Um livro que estou estudando

Sim, porque já li antes e agora estou aprofundando. A Nova Ciência da Administração, do Guerreiro Ramos, é inspirado em A Nova Ciência da Política, do Eric Voegelin. Só isso já era suficiente para ler. Mas o que o Guerreiro Ramos faz vai além disso, ele segue o método proposto por Voegelin e vai nos símbolos que servem de base para análise da administração e propõe uma nova ciência com base na estrutura da realidade e não conceitos vazios, despidos de conteúdo concreto. Obra de gênio.

Um banda que descobri no youtube

Stary Olsa é uma banda de música medieval.
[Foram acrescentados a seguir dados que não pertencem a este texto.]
(** * SerialSfnConstruct: the [chainTasks] / [addChoice] builder

    A shallow embedding of the construct class of the repository
    (lib/constructs, TypeScript) and the properties of its recursive
    chain builder.

    The class receives JavaScript arrays of descriptors and consumes them
    with [Array.prototype.shift], so the arrays live in a store and are
    passed by reference: a descriptor list is a location, and the store maps
    a location to the current content of the array.  The array [choices] of
    a choice is only iterated and stands as a list.  The calls into the CDK
    library ([new LambdaInvoke], [new Choice], [when], [afterwards], [next],
    [addRetry], [addCatch], ...) are recorded as terms that keep the
    arguments of the call, and every [new X(this, id, ...)] as one more
    child of the scope [this]; the library itself (its validation of ids and
    of state graphs, the synthesis of the template) is not modelled.  So a
    call that returns here can still throw inside the library: [new X(this,
    id)] on an id the scope already has, [addRetry] and [addCatch] on an
    error list they refuse, [next] on a choice without a branch.  The
    properties below are therefore about calls that return (then the value
    is the one given here), or about the [TypeError]s of the class's own
    code, which come before any such check on the inputs they are stated
    for.

    [chainTasks] and [addChoice] call each other and the arrays they work on
    change under them, so [chainTasks] takes fuel, the depth of calls it may
    use; the number of descriptors in the store plus one is always enough
    ([chainTasks_returns]) and more fuel changes nothing
    ([chainTasks_mono]). *)

From stdpp Require Import base option list gmap strings.

Open Scope string_scope.
Open Scope list_scope.

(** ** Outcome of a call

    A call returns a value, throws a JavaScript [TypeError] (a property read
    on [undefined], a missing method), or the model ran out of fuel. *)

Inductive result (A : Type) : Type :=
| Ok (a : A)
| TypeError
| OutOfFuel.
Arguments Ok {A} a.
Arguments TypeError {A}.
Arguments OutOfFuel {A}.

#[global] Instance result_ret : MRet result := fun A a => Ok a.
#[global] Instance result_bind : MBind result := fun A B k m =>
  match m with
  | Ok a => k a
  | TypeError => TypeError
  | OutOfFuel => OutOfFuel
  end.

(** ** The descriptor types *)

Abbreviation loc := positive.

Module Types.

(** Modelled from the spec: the module '../types' is not part of the
    sources.  The spec names the descriptors' content (task name, function
    reference, optional retry policy, choice conditions, optional error
    handler); the fields and their optionality are the ones the class
    reads.  A function reference and a choice condition are opaque to the
    class and stand here as strings, a retry interval as a number. *)

Definition IFunction := string.
Definition Condition := string.
Definition Duration := Z.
Os vídeos que assisti no youtube tratam de versões medievais para clássicos do rock. Coisa fina e vale a visita!

Rock medieval?

Um pensamento

O homem moderno é o tolo enganado por uma fé mal colocada.

Guerreiro Ramos

Precisamos de Frank Capra!

Fazia anos que não assistia um filme do Capra. Big mistake! O homem era um gênio e seus filmes nos fazem refletir sobre o rumo que estamos dando para nossas vidas. Assistir Capra é uma injeção de senso comum, de nos conectar com o que realmente importa.

Mr Deeds goes to Town (1936) é uma das suas pérolas mais preciosas. Um homem bom e inocente só poderá ser visto como um louco na sociedade moderna onde só existe valor material para as coisas.

Capra é puro Chesterton. É o resgate não só do senso comum, mas do homem comum, que é extraordinário justamente por ser comum.

Conto da Semana: Pai contra Mãe (Machado de Assis)

Este conto escrito em 1906 mostra o encontro da pobreza com a escravidão. Há um contraste entre o otimismo de Cândido, que espera o nascimento do primeiro filho, e o desespero de não ter dinheiro para sustentá-lo. Para a tia Mônica, só há uma solução: entregá-lo na roda dos rejeitados.

Na última hora, surge uma chance de manter o filho, a captura de uma escrava fugitiva. Desesperada, ela grita com ele que está grávida, que não pode retornar para seu dono.

Machado narra com amargura esta escolha tão humana e tão desumanizante ao mesmo tempo. Lembra-nos também que ser livre não é muito diferente de ser escravo quando se é oprimido pela pobreza.